—Et s'il vous menaçait d'un couvent, d'une abbesse, d'une tante catholique?

—Je le menacerais d'un gendre protestant, et je ne manquerais pas la première occasion de lui désobéir par esprit de conscience. Mais Nancy marche bien vite! Tant mieux, nous pourrons causer. Croyez-vous donc, ma chère Isabelle, que vous ne seriez pas excusable devant Dieu et devant les hommes, de recourir à tous les moyens possibles plutôt que de faire un semblable mariage? Un ambitieux, un orgueilleux, un avare, un cabaleur contre le gouvernement, mauvais fils, mauvais frère, détesté de tous ses parents! Je mourrais mille fois plutôt que de consentir à l'épouser.

—Que mon père ne vous entende point parler ainsi, ou faites vos adieux au château d'Ellieslaw.

—Eh bien! adieu au château d'Ellieslaw de tout mon coeur, si vous en étiez dehors, et si je vous savais avec un autre protecteur que celui que la nature vous a donné. Ah! ma chère cousine, si mon père jouissait de son ancienne santé, avec quel plaisir il vous aurait donné asile jusqu'à ce que vous fussiez débarrassée de cette cruelle et ridicule persécution!

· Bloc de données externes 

(** C7, as stated, fails: the listing shows each key's preview, which is
    cut from the raw secret, so two keys that differ only in their secrets'
    first characters are listed differently. *)
Lemma key_listing_depends_on_secret_prefix :
  loadApiKeys (list_keys (store_with (fun salt s => salt ++ s) "cb_aaaaaaaa1111"))
  <> loadApiKeys (list_keys (store_with (fun salt s => salt ++ s) "cb_bbbbbbbb1111")).
Proof. vm_compute. discriminate. Qed.

(** C7 (amended).  The creation response is where the raw secret is shown;
    afterwards, whatever keys are issued or revoked, the rendered key list
    depends on a key's secret only through its truncated preview: two
    secrets with the same preview give the same listing. *)
Theorem key_listing_depends_only_on_preview
    (hash : string -> string -> string) (store : gmap string api_key) (ops : list key_op)
    (id name salt s1 s2 : string) (scope : option (list string)) (rl : option nat) :
  preview s1 = preview s2 ->
  createApiKey_text (snd (snd (issue hash store id name salt s1 scope rl))) =
    "Key created! Copy this (shown once):" ++ nl ++ s1 /\
  loadApiKeys (list_keys (run_key_ops hash ops (fst (issue hash store id name salt s1 scope rl)))) =
  loadApiKeys (list_keys (run_key_ops hash ops (fst (issue hash store id name salt s2 scope rl)))).
Proof.
  intros Hp. split; [reflexivity |].
  rewrite (list_keys_erase (run_key_ops _ _ (fst (issue _ _ _ _ _ s1 _ _)))),
          (list_keys_erase (run_key_ops _ _ (fst (issue _ _ _ _ _ s2 _ _)))).
  f_equal. f_equal. apply run_key_ops_erase.
  cbn [issue fst]. rewrite !fmap_insert. unfold erase at 1 3. cbn. rewrite Hp. reflexivity.
Qed.

Lemma key_listing_depends_only_on_preview_witness :
  preview "cb_aaaaaaaa1111" = preview "cb_aaaaaaaa2222" /\
  loadApiKeys (list_keys (store_with (fun salt s => salt ++ s) "cb_aaaaaaaa1111")) =
  loadApiKeys (list_keys (store_with (fun salt s => salt ++ s) "cb_aaaaaaaa2222")).
Proof.
  assert (Hp : preview "cb_aaaaaaaa1111" = preview "cb_aaaaaaaa2222") by reflexivity.
  split; [exact Hp |].
  exact (proj2 (key_listing_depends_only_on_preview (fun salt s => salt ++ s) ∅ []
                  "k1" "agent" "salt" "cb_aaaaaaaa1111" "cb_aaaaaaaa2222" None None Hp)).
Defined.

End ApiKeysFacts.

(* ================================================================= *)
(** ** Further properties of the dashboard *)

Module DashboardFacts.

(** *** The exposed counts *)

Lemma count_levels_sum (l : list access) :
  length (List.filter (fun v => bool_decide (v = Read)) l) +
  length (List.filter (fun v => bool_decide (v = Confirm)) l) +
  length (List.filter (fun v => bool_decide (v = Control)) l) = length l.
Proof. induction l as [|[] l IH]; simpl; lia. Qed.

(** [updateExposedCount]: the read, confirm and control counts always add
    up to the total of exposed entities. *)
Theorem countByAccess_sum_total (ex : gmap string access) :
  countByAccess ex Read + countByAccess ex Confirm + countByAccess ex Control
  = exposed_total ex.
Proof.
  unfold countByAccess, exposed_total. rewrite count_levels_sum. apply length_map.
Qed.

(** *** [setEntityAccess] *)

(** A request for one entity never changes the level of another one. *)
Theorem setEntityAccess_frame (s : ui) (id k : string) (a : option access) :
  k <> id -> exposedEntities (setEntityAccess s id a) !! k = exposedEntities s !! k.
Proof.
  intros Hk. unfold setEntityAccess.
  destruct (is_confirm_or_control a && _); [done|].
  destruct (is_confirm_or_control a && _); [done|].
  destruct a; simpl; [by rewrite lookup_insert_ne | by rewrite lookup_delete_ne].
Qed.

Lemma setEntityAccess_frame_witness :
  "light.a" <> "light.b" /\
  exposedEntities (setEntityAccess (mkUi {[ "light.a" := Read ]} None None false)
                     "light.b" (Some Control)) !! "light.a" = Some Read.
Proof.
  split; [done|].
  rewrite (setEntityAccess_frame _ "light.b" "light.a"); [|done].
  simpl. by rewrite lookup_singleton_eq.
Defined.

(** The sensitive modal holds one staged change: a second sensitive request
    before the operator confirms replaces the first, and confirming applies
    only the second. *)
Theorem sensitive_latest_request_wins (s : ui) (id1 id2 : string) (a1 a2 : access) :
  list_includes SENSITIVE_DOMAINS (split_dot_head id1) = true ->
  list_includes SENSITIVE_DOMAINS (split_dot_head id2) = true ->
  a1 <> Read -> a2 <> Read ->
  exposedEntities
    (confirmSensitiveModal (setEntityAccess (setEntityAccess s id1 (Some a1)) id2 (Some a2)))
  = <[id2 := a2]> (exposedEntities s).
Proof.
  intros H1 H2 Ha1 Ha2. unfold setEntityAccess.
  rewrite (sensitive_not_read_only _ H1), (sensitive_not_read_only _ H2), H1, H2.
  assert (Hc : forall a, a <> Read -> is_confirm_or_control (Some a) = true)
    by (intros [] ?; done).
  rewrite !Hc by done. reflexivity.
Qed.

Lemma sensitive_latest_request_wins_witness :
  exposedEntities
    (confirmSensitiveModal
       (setEntityAccess (setEntityAccess (mkUi ∅ None None false) "lock.front" (Some Control))
          "valve.main" (Some Confirm)))
  = <[ "valve.main" := Confirm ]> ∅.
Proof. apply (sensitive_latest_request_wins (mkUi ∅ None None false)); done. Defined.

(** Cancelling the sensitive modal discards the staged change: the map is
    the one before the request, nothing stays staged, and a later confirm
    does nothing. *)
Theorem cancel_discards_staged (s : ui) (id : string) (a : access) :
  list_includes SENSITIVE_DOMAINS (split_dot_head id) = true -> a <> Read ->
  let s' := cancelSensitiveModal (setEntityAccess s id (Some a)) in
  exposedEntities s' = exposedEntities s /\ pendingSensitiveCallback s' = None /\
  confirmSensitiveModal s' = s'.
Proof.
  intros H Ha s'. subst s'. unfold setEntityAccess.
  rewrite (sensitive_not_read_only _ H), H.
  destruct a; [done| |]; simpl; auto.
Qed.
(** How a run of [seed_database] ends. *)
Inductive SeedEnd :=
| Committed                  (* line 146 *)
| RolledBack                 (* lines 148-150 *)
| Escaped (e : db_exn).      (* not an sqlite3.Error: it leaves the function *)

(** [seed_database], lines 92-155, for a list of names; the table it
    returns is the one left in the database file.  A resolution that
    raises leaves the function before any statement is executed. *)
Definition seed_database (w : World) (compound_names : list string)
    (catalog : Catalog) : result (SeedEnd * SeedState) :=
  compounds_to_insert <-
    fetch_compounds_by_name_list w compound_names 100 ;;
  let start := {| seed_table := catalog; inserted_count := 0;
                  skipped_count := 0 |} in
  match seed_loop compounds_to_insert start with
  | (s, None) => Ret (Committed, s)
  | (s, Some SqliteError) =>
      Ret (RolledBack,
           {| seed_table := catalog; inserted_count := inserted_count s;
              skipped_count := skipped_count s |})
  | (s, Some OverflowError) =>
      Ret (Escaped OverflowError,
           {| seed_table := catalog; inserted_count := inserted_count s;
              skipped_count := skipped_count s |})
  end.
(* ================================================================== *)
(** ** Notions used to state the properties of the routes and scripts *)

(** [v] is [None] or a [str]. *)
Definition text_or_null (v : value) : bool :=
  match v with
  | JNull | JStr _ => true
  | _ => false
  end.

(** [v] is [None] or a [str] that is not empty. *)
Definition key_or_null (v : value) : bool :=
  match v with
  | JNull => true
  | JStr s => negb (PyStr.is_empty s)
  | _ => false
  end.

(** The four fields the duplicate check looks at are [None] or [str]. *)
Definition text_fields (c : Compound) : bool :=
  text_or_null (inchi_key c) && text_or_null (smiles_normalized c)
  && text_or_null (smiles_raw c) && text_or_null (common_name c).

(** The first block of the duplicate check whose field is set. *)
Definition first_set_step (c : Compound) : option DedupStep :=
  if Py.truthy (inchi_key c) then Some ByInchiKey
  else if Py.truthy (smiles_normalized c) then Some ByNormalizedSmiles
  else if Py.truthy (smiles_raw c) then Some ByRawSmiles
  else if Py.truthy (common_name c) then Some ByCommonName
  else None.

(** The key of the record resolved for [identifier], when there is one, is
    [None] or a [str] that is not empty. *)
Definition resolves_to_text_key (w : World) (identifier : string) : bool :=
  match get_compound_data w identifier with
  | Ret (CompoundDict c) => key_or_null (inchi_key c)
  | _ => true
  end.
(** A curly arc re-executed under a wavy default comes back wavy. *)
Lemma SavePrimitive_roundtrip_fails (classSaved : bool)
      (attributes : list string) (w w0 : World) :
  fIsCurly (this w) = true -> fgDefaultIsCurly w0 = false ->
  exists w' : World,
    replay B parsed (SavePrimitive shown classSaved attributes w) w0
    = Some w'
    /\ fIsCurly (this w') = false.
Proof.
  intros Hc Hdef.
  destruct (replay_SavePrimitive classSaved attributes w w0)
    as (w' & Hr & Hf).
  exists w'. split; [exact Hr|].
  apply (f_equal isCurly) in Hf. cbn [isCurly fields] in Hf.
  rewrite Hf, Hc, Hdef. reflexivity.
Qed.

(** C2: after [SetDefaultAmplitude v], an arc constructed without the
    wave arguments has amplitude [v]; its wave length is the class default
    wave length and its mode the class default mode. *)
Theorem defaults_seed_new_arcs (w : World) (v x1 y1 rad phimin phimax : R) :
  let w' :=
    exec (SetDefaultAmplitude v ;;
          TCurlyArc_new_default B x1 y1 rad phimin phimax) w in
  fAmplitude (this w') = v
  /\ fWaveLength (this w') = fgDefaultWaveLength w
  /\ fIsCurly (this w') = fgDefaultIsCurly w
  /\ eval (SetDefaultAmplitude v ;; GetDefaultAmplitude) w = v.
Proof.
  cbn zeta. unfold TCurlyArc_new_default, SetDefaultAmplitude,
    GetDefaultWaveLength, GetDefaultAmplitude. run_M.
  match goal with |- context [TCurlyArc_new B ?a ?b ?c ?d ?e ?f ?g ?v] =>
    pose proof (TCurlyArc_new_fields v a b c d e f g) as E;
    unfold exec in E; destruct (TCurlyArc_new B a b c d e f g v) as [[] w1]
  end.
  cbn in *. unfold fields in E. injection E as _ _ _ _ _ -> -> ->.
  repeat split; reflexivity.
Qed.

End Construction.

Section ConstructionFrame.

Variable B : option TVirtualPad -> TCurlyArc -> list (R * R).

Lemma TCurlyArc_new_frame (w : World) (x1 y1 rad phimin phimax wl amp : R) :
  let w' := exec (TCurlyArc_new B x1 y1 rad phimin phimax wl amp) w in
  gPad w' = gPad w /\ builds (trace w') = S (builds (trace w)).
Proof.
  unfold TCurlyArc_new. run_M.
  match goal with |- context [Build B ?v] =>
    change (snd (Build B v)) with (exec (Build B) v);
    pose proof (Build_globals B v) as G; pose proof (Build_builds B v) as N
  end.
  cbn zeta in G. destruct G as (G & _). split; assumption.
Qed.
(** * Weather data pipeline: ingestion, conformance and curation

    A shallow embedding of [scripts/test_api_call.py] (bronze ingestion),
    [scripts/silver_transform.py] (conformance) and
    [scripts/gold_transform.py] (curation).

    Conventions of the embedding:
    - a Python exception is the [Raise] outcome of a computation;
    - numbers are IEEE binary64 values ([PrimFloat.float]); [nan] is the null
      of a float64 column, and the numeric dtypes of pandas are all read as
      float64;
    - a DataFrame is the list of its labelled columns, in order;
    - effects (log, clock, files) are threaded through an explicit world;
    - [datetime.now()] is a reading of a wall clock, given as a function of
      the number of earlier readings; [strftime] is its [%Y%m%d_%H%M%S]
      rendering; paths are relative to the repository root;
    - [NotModelled] marks an input whose shape or dtype lies outside the
      embedding (a section that is not a dict of arrays of scalars, a metric
      column that is not float64). *)

From Stdlib Require Import List String Ascii ZArith Bool Lia Floats.
From Stdlib Require Import DecimalString OrdersEx RelationClasses Sorted ListDec.
Import ListNotations.
Open Scope string_scope.

Set Warnings "-inexact-float,-register-all".

(** ** Exceptions and outcomes *)

Inductive exn : Type :=
| ValueError (msg : string)
| RuntimeError (msg : string)
| TypeError
| AttributeError
| KeyError
| IndexError
| RetryError
| TooManyRedirects
| JSONDecodeError
| NotModelled.

Inductive outcome (A : Type) : Type :=
| Ok (a : A)
| Raise (e : exn).

Arguments Ok {A} a.
Arguments Raise {A} e.

Definition obind {A B} (o : outcome A) (k : A -> outcome B) : outcome B :=
  match o with
  | Ok a => k a
  | Raise e => Raise e
  end.

Declare Scope outcome_scope.
Delimit Scope outcome_scope with outcome.
Notation "x <-? c ;; k" := (obind c (fun x => k))
  (at level 61, c at next level, right associativity) : outcome_scope.

(** ** JSON documents as Python objects *)

Inductive scalar : Type :=
| VNone
| VBool (b : bool)
| VNum (x : float)
| VStr (s : string).

Inductive json : Type :=
| JAtom (a : scalar)
| JArr (xs : list json)
| JObj (kvs : list (string * json)).

(** [dict] lookup; a Python dict has one entry per key. *)
Fixpoint lookup {A} (k : string) (kvs : list (string * A)) : option A :=
  match kvs with
  | [] => None
  | (k', v) :: rest => if String.eqb k k' then Some v else lookup k rest
  end.

Definition has_key {A} (k : string) (kvs : list (string * A)) : bool :=
  match lookup k kvs with Some _ => true | None => false end.

Definition nonempty {A} (l : list A) : bool :=
  match l with [] => false | _ :: _ => true end.
(** X6. Deleting a task does not touch its sub-tasks: a sub-task stays in
    the collection, still naming the deleted task as its parent, so the
    board finds no parent for it while still counting it as a sub-task of
    the deleted id. *)
Theorem delete_parent_orphans_children :
  forall env isLive snapshot parent w child,
    In child (tasks (store w)) ->
    Task.parentTaskId child = Some parent ->
    Task.id child <> parent ->
    let ts' := tasks (store (exec env (handleDeleteTask isLive snapshot parent) w)) in
    In child ts'
    /\ Board.getParentTask ts' child = None
    /\ (0 < Board.getSubTaskCount ts' parent)%nat.
Proof.
  intros env isLive snapshot parent w child Hin Hp Hne ts'.
  unfold ts'. rewrite deleteTask_store.
  assert (Hc : In child (filter (fun t => negb (Task.id t =? parent)) (tasks (store w)))).
  { apply filter_In. split; auto. destruct (String.eqb_spec (Task.id child) parent); simpl; congruence. }
  split; [exact Hc|]. split.
  - unfold Board.getParentTask. rewrite Hp. destruct (given (Some parent)); auto.
    destruct (List.find _ _) as [t|] eqn:E; auto.
    apply find_some in E. destruct E as [Ht Heq].
    apply filter_In in Ht. destruct Ht as [_ Ht].
    simpl in Heq. rewrite Heq in Ht. discriminate.
  - unfold Board.getSubTaskCount.
    assert (Hcc : In child (filter (fun t => JS.opt_eqb (Task.parentTaskId t) (Some parent))
                   (filter (fun t => negb (Task.id t =? parent)) (tasks (store w))))).
    { apply filter_In. split; auto. rewrite Hp. simpl. apply String.eqb_refl. }
    destruct (filter _ (filter _ _)); [contradiction|simpl; lia].
Qed.

(** Deleting [taskA], the parent of [taskB]. *)
Lemma delete_parent_orphans_children_witness :
  In taskB (tasks (store (freshWorld boardStore)))
  /\ Task.parentTaskId taskB = Some "t1"
  /\ Board.getParentTask
       (tasks (store (exec env42 (handleDeleteTask true [taskA; taskB] "t1")
                        (freshWorld boardStore)))) taskB
     = None.
Proof.
  assert (Hin : In taskB (tasks (store (freshWorld boardStore))))
    by (right; left; reflexivity).
  split; [exact Hin|]. split; [reflexivity|].
  exact (proj1 (proj2 (delete_parent_orphans_children env42 true [taskA; taskB] "t1"
                         (freshWorld boardStore) taskB Hin eq_refl
                         (fun H => match H with eq_refl => I end)))).
Defined.

(** ** The mapper layer *)

Lemma substring_short n : forall s, (String.length (String.substring 0 n s) <= n)%nat.
Proof.
  induction n as [|n IH]; intros [|c r]; simpl; try lia.
  specialize (IH r). lia.
Qed.

(** What [mapTask] comes to, case by case. *)
Lemma get_inherited {V} (s m : string) (tbl : list (string * V)) :
  JS.get s tbl = JS.Inherited m <->
  m = s /\ JS.lookup s tbl = None /\ In s JS.proto_members.
Proof.
  unfold JS.get. destruct (JS.lookup s tbl) as [v|].
  - split; [discriminate|]. intros (_ & H & _). discriminate H.
  - destruct (List.existsb (String.eqb s) JS.proto_members) eqn:E.
    + apply existsb_exists in E. destruct E as (x & Hin & Hx).
      apply String.eqb_eq in Hx. subst x.
      split; [intros H; inversion H; subst; auto|intros (-> & _); reflexivity].
    + split; [discriminate|]. intros (_ & _ & Hin). exfalso.
      assert (List.existsb (String.eqb s) JS.proto_members = true).
      { apply existsb_exists. exists s. split; [exact Hin|apply String.eqb_refl]. }
      congruence.
Qed.

Lemma statusMap_no_member s :
  In s JS.proto_members -> JS.lookup s mapTask_statusMap = None.
Proof.
  intros H. simpl in H.
  repeat (destruct H as [<-|H]; [reflexivity|]). contradiction.
Qed.

Lemma statusMap_cases s st :
  JS.lookup s mapTask_statusMap = Some st ->
  (s = "todo" /\ st = pending) \/ (s = "in_progress" /\ st = in_progress)
  \/ (s = "done" /\ st = completed) \/ (s = "failed" /\ st = review).
Proof.
  unfold mapTask_statusMap; simpl.
  destruct (String.eqb_spec s "todo") as [E|_]; [intros H; inversion H; auto|].
  destruct (String.eqb_spec s "in_progress") as [E|_]; [intros H; inversion H; auto|].
  destruct (String.eqb_spec s "done") as [E|_]; [intros H; inversion H; auto|].
  destruct (String.eqb_spec s "failed") as [E|_]; [intros H; inversion H; auto 6|].
  discriminate.
Qed.

Lemma mapTask_status_inherited status m :
  mapTask_status status = JS.Inherited m <->
  status = Some m /\ In m JS.proto_members.
Proof.
  unfold mapTask_status. destruct status as [s|].
  - rewrite get_inherited. split.
    + intros (-> & _ & Hin). auto.
    + intros (E & Hin). inversion E; subst. auto using statusMap_no_member.
  - split; [discriminate|]. intros (E & _). discriminate E.
Qed.

Lemma mapTask_projectName_throws project :
  mapTask_projectName project = JS.Throws <->
  exists p, project = Some p /\ rp_title p = None.
Proof.
  unfold mapTask_projectName. destruct project as [p|].
  - destruct (rp_title p) as [ti|] eqn:E.
    + split; [discriminate|]. intros (q & Hq & Ht). inversion Hq; subst. congruence.
    + split; [eauto|reflexivity].
  - split; [discriminate|]. intros (q & Hq & _). discriminate Hq.
Qed.

(** The case analysis a proof about a returned task starts with. *)
Ltac returned_task H :=
  unfold mapTask in H;
  match type of H with
  | context [mapTask_projectName ?pr] =>
      let Ep := fresh "Ename" in
      destruct (mapTask_projectName pr) as [pn| |] eqn:Ep; try discriminate H
  end;
  match type of H with
  | context [mapTask_status ?st] =>
      let Es := fresh "Estatus" in
      destruct (mapTask_status st) as [st'|m'|] eqn:Es; try discriminate H
  end;
  inversion H; subst; clear H.

Ltac returned H :=
  returned_task H;
  cbn [Task.title Task.description Task.priority Task.status].

(** X7. The title of a task that [mapTask] returns is never empty and at
    most 80 characters long; a record with no description (or an empty
    one) is titled "Untitled" and has the empty description. *)
Theorem mapTask_title_bounds :
  forall t ags prjs local,
    mapTask t ags prjs = JS.Returns local ->
    let ti := Task.title local in
    ti <> "" /\ (String.length ti <= 80)%nat
    /\ (rt_description t = None \/ rt_description t = Some "" -> ti = "Untitled"
        /\ Task.description local = "").
Proof.
  assert (Hb : forall d : option string,
             let ti := JS.or_else (option_map (JS.substring 0 80) d) "Untitled" in
             ti <> "" /\ (String.length ti <= 80)%nat
             /\ (d = None \/ d = Some "" ->
                 ti = "Untitled" /\ JS.or_else d "" = "")).
  { intros [d|]; simpl.
    - unfold JS.substring. simpl Nat.sub.
      pose proof (substring_short 80 d) as Hs.
      destruct (String.substring 0 80 d) eqn:E; simpl.
      + split; [discriminate|]. split; [lia|]. intros [H|H]; [discriminate|].
        inversion H; subst. auto.
      + split; [discriminate|]. split; [exact Hs|]. intros [H|H]; [discriminate|].
        inversion H; subst. discriminate E.
    - split; [discriminate|]. split; [lia|]. auto. }
  intros t ags prjs local H ti. subst ti. returned H; apply Hb.
Qed.

Lemma mapTask_title_bounds_witness :
  mapTask rawTaskBare [] [] <> JS.Throws
  /\ rt_description rawTaskBare = None
  /\ exists local,
       mapTask rawTaskBare [] [] = JS.Returns local
       /\ Task.title local = "Untitled"
       /\ Task.description local = "".
Proof.
  split; [discriminate|]. split; [reflexivity|].
  eexists. split; [reflexivity|].
  exact (proj2 (proj2 (mapTask_title_bounds rawTaskBare [] [] _ eq_refl))
           (or_introl eq_refl)).
Defined.

(** X8. Reading a remote task and writing it back, for a task that
    [mapTask] returns: the statuses "todo", "in_progress" and "done" come
    back as they were, "failed" comes back as "in_progress", and any other
    or missing status is read as pending and comes back as "todo"; the
    priorities 1 to 4 come back as they were, 5 comes back as 4, and any
    other or missing priority is read as medium.  A status that names a
    member of [Object.prototype] ("constructor", "toString", ...) is not
    read as pending: [mapTask] returns no task for it. *)
Theorem mapTask_round_trips :
  forall t ags prjs,
    (forall local, mapTask t ags prjs = JS.Returns local ->
       (forall s, In s ["todo"; "in_progress"; "done"] -> rt_status t = Some s ->
           remoteStatus (Task.status local) = s)
       /\ (rt_status t = Some "failed" ->
           remoteStatus (Task.status local) = "in_progress")
       /\ ((forall s, rt_status t = Some s ->
               ~ In s ["todo"; "in_progress"; "done"; "failed"]) ->
           Task.status local = pending
           /\ remoteStatus (Task.status local) = "todo")
       /\ (forall n, (1 <= n <= 4)%Z -> rt_priority t = Some n ->
           JS.lookup (priority_token (Task.priority local)) priorityMap = Some n)
       /\ (rt_priority t = Some 5%Z ->
           JS.lookup (priority_token (Task.priority local)) priorityMap = Some 4%Z)
       /\ ((forall n, rt_priority t = Some n -> (n < 1 \/ 5 < n)%Z) ->
           Task.priority local = medium))
    /\ (forall m, rt_status t = Some m -> In m JS.proto_members ->
          forall local, mapTask t ags prjs <> JS.Returns local).
Proof.
  intros t ags prjs. split.
  - intros local H.
    assert (Hp : (forall n, (1 <= n <= 4)%Z -> rt_priority t = Some n ->
                    JS.lookup (priority_token (Task.priority local)) priorityMap
                    = Some n)
                 /\ (rt_priority t = Some 5%Z ->
                     JS.lookup (priority_token (Task.priority local)) priorityMap
                     = Some 4%Z)
                 /\ ((forall n, rt_priority t = Some n -> (n < 1 \/ 5 < n)%Z) ->
                     Task.priority local = medium)).
    { returned H.
      all: split; [|split].
      all: try (intros n Hn E; rewrite E;
                assert (n = 1 \/ n = 2 \/ n = 3 \/ n = 4)%Z
                  as [->|[->|[->| ->]]] by lia; reflexivity).
      all: try (intros E; rewrite E; reflexivity).
      all: intros Hn; destruct (rt_priority t) as [n|]; [|reflexivity];
        specialize (Hn n eq_refl); unfold mapTask_priorityMap; simpl;
        destruct (Z.eqb_spec n 1); [lia|];
        destruct (Z.eqb_spec n 2); [lia|];
        destruct (Z.eqb_spec n 3); [lia|];
        destruct (Z.eqb_spec n 4); [lia|];
        destruct (Z.eqb_spec n 5); [lia|]; reflexivity. }
    destruct Hp as (Hp1 & Hp2 & Hp3).
    assert (Hs : (forall s, In s ["todo"; "in_progress"; "done"] ->
                    rt_status t = Some s -> remoteStatus (Task.status local) = s)
                 /\ (rt_status t = Some "failed" ->
                     remoteStatus (Task.status local) = "in_progress")
                 /\ ((forall s, rt_status t = Some s ->
                         ~ In s ["todo"; "in_progress"; "done"; "failed"]) ->
                     Task.status local = pending
                     /\ remoteStatus (Task.status local) = "todo")).
    { returned H.
      - (* an own key of the table *)
        unfold mapTask_status in Estatus.
        destruct (rt_status t) as [s|]; [|discriminate Estatus].
        unfold JS.get in Estatus.
        destruct (JS.lookup s mapTask_statusMap) as [v|] eqn:El;
          [|destruct (List.existsb _ _); discriminate Estatus].
        inversion Estatus; subst v. clear Estatus.
        apply statusMap_cases in El.
        destruct El as [(-> & ->)|[(-> & ->)|[(-> & ->)|(-> & ->)]]].
        all: split; [|split].
        all: try (intros s0 Hin E0; inversion E0; subst s0; simpl in Hin;
                  destruct Hin as [Hin|[Hin|[Hin|[]]]];
                  solve [reflexivity | discriminate Hin]).
        all: try (intros E0; solve [reflexivity | discriminate E0]).
        all: intros Hno; exfalso; apply (Hno _ eq_refl); simpl; auto 6.
      - (* no own key and no member of the prototype *)
        split; [|split].
        + intros s Hin E0. exfalso.
          unfold mapTask_status in Estatus. rewrite E0 in Estatus.
          simpl in Hin. destruct Hin as [<-|[<-|[<-|[]]]]; discriminate Estatus.
        + intros E0. exfalso.
          unfold mapTask_status in Estatus. rewrite E0 in Estatus.
          discriminate Estatus.
        + intros _. split; reflexivity. }
    destruct Hs as (Hs1 & Hs2 & Hs3).
    repeat split; auto; apply Hs3; auto.
  - intros m E Hin local H.
    assert (Hi : mapTask_status (rt_status t) = JS.Inherited m)
      by (apply mapTask_status_inherited; auto).
    unfold mapTask in H. rewrite Hi in H.
    destruct (mapTask_projectName _); discriminate H.
Qed.

Lemma mapTask_round_trips_witness :
  rt_status rawTaskA = Some "failed"
  /\ rt_priority rawTaskA = Some 5%Z
  /\ rt_status rawTaskOdd = Some "constructor"
  /\ (exists local,
        mapTask rawTaskA [] [rawProjectA] = JS.Returns local
        /\ remoteStatus (Task.status local) = "in_progress"
        /\ JS.lookup (priority_token (Task.priority local)) priorityMap = Some 4%Z)
  /\ (exists local,
        mapTask rawTaskBare [] [] = JS.Returns local
        /\ Task.status local = pending
        /\ Task.priority local = medium)
  /\ (forall local, mapTask rawTaskOdd [] [] <> JS.Returns local).
Proof.
  split; [reflexivity|]. split; [reflexivity|]. split; [reflexivity|].
  split; [|split].
  - eexists. split; [reflexivity|].
    destruct (proj1 (mapTask_round_trips rawTaskA [] [rawProjectA]) _ eq_refl)
      as (_ & Hfailed & _ & _ & Hfive & _).
    split; [exact (Hfailed eq_refl) | exact (Hfive eq_refl)].
  - eexists. split; [reflexivity|].
    destruct (proj1 (mapTask_round_trips rawTaskBare [] []) _ eq_refl)
      as (_ & _ & Hother & _ & _ & Hprio).
    split.
    + apply Hother. intros s H. discriminate H.
    + apply Hprio. intros n H. discriminate H.
  - apply (proj2 (mapTask_round_trips rawTaskOdd [] []) "constructor" eq_refl).
    left. reflexivity.
Defined.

—Ah! plût à Dieu que cela fût! ma chère Lucy, répondit Isabelle, mais je crains que, faible de santé comme est votre père; il ne soit hors d'état de protéger la pauvre fugitive contre ceux, qui viendront la réclamer:

—Je le crains bien aussi! reprit miss llderton; mais nous y penserons et trouverons quelque moyen pour sortir d'embarras. Depuis quelques jours, je vois partir et arriver un grand nombre de messagers; je vois paraître et disparaître des figures étrangères que personne ne connaît, et dont on ne prononce pas le nom: on nettoie et on prépare les armes dans l'arsenal du château; tout y est dans l'agitation et l'inquiétude, et j'en conclus que votre père et ceux qui sont chez lui en ce moment s'occupent de quelque complot. Il ne nous en serait que plus facile de former aussi quelque petite conspiration; nos messieurs n'ont pas pris pour eux toute la science politique, et il y a quelqu'un que je désire admettre à nos conseils.

—Ce n'est pas Nancy?

—Oh non! Nancy est une bonne fille; elle vous est fort attachée, mais elle serait un pauvre génie de conspiration, aussi pauvre que Renault et les autres conjurés subalternes de Venise sauvée (Tragédie d'Otway); non, non, c'est un Jaffier ou un Pierre que je veux dire, si Pierre vous plaît davantage. Et cependant quoique je sache que je vous ferai plaisir, je n'ose pas le nommer, de peur de vous contrarier en même temps. Ne devinez-vous pas? Il y a un aigle et un rocher dans ce nom-là; il ne commence point par un aigle en anglais, mais par quelque chose qui y ressemble en écossais (Miss Ilderton joue ici sur le nom d'Eanscliff. Earn signifie aigle (eagle) en écossais; et cliff, rocher en anglais). Hé bien, vous ne voulez pas le nommer?

—Ce n'est pas au moins le jeune Earnscliff que vous voulez dire,
Lucy, répondit Isabelle en rougissant?

—Eh! à quel autre pouvez-vous penser? Les Jaffier et les Pierre ne sont pas en grand nombre dans ce canton, quoiqu'on y trouve en grand nombre les Renault et les Bedmar.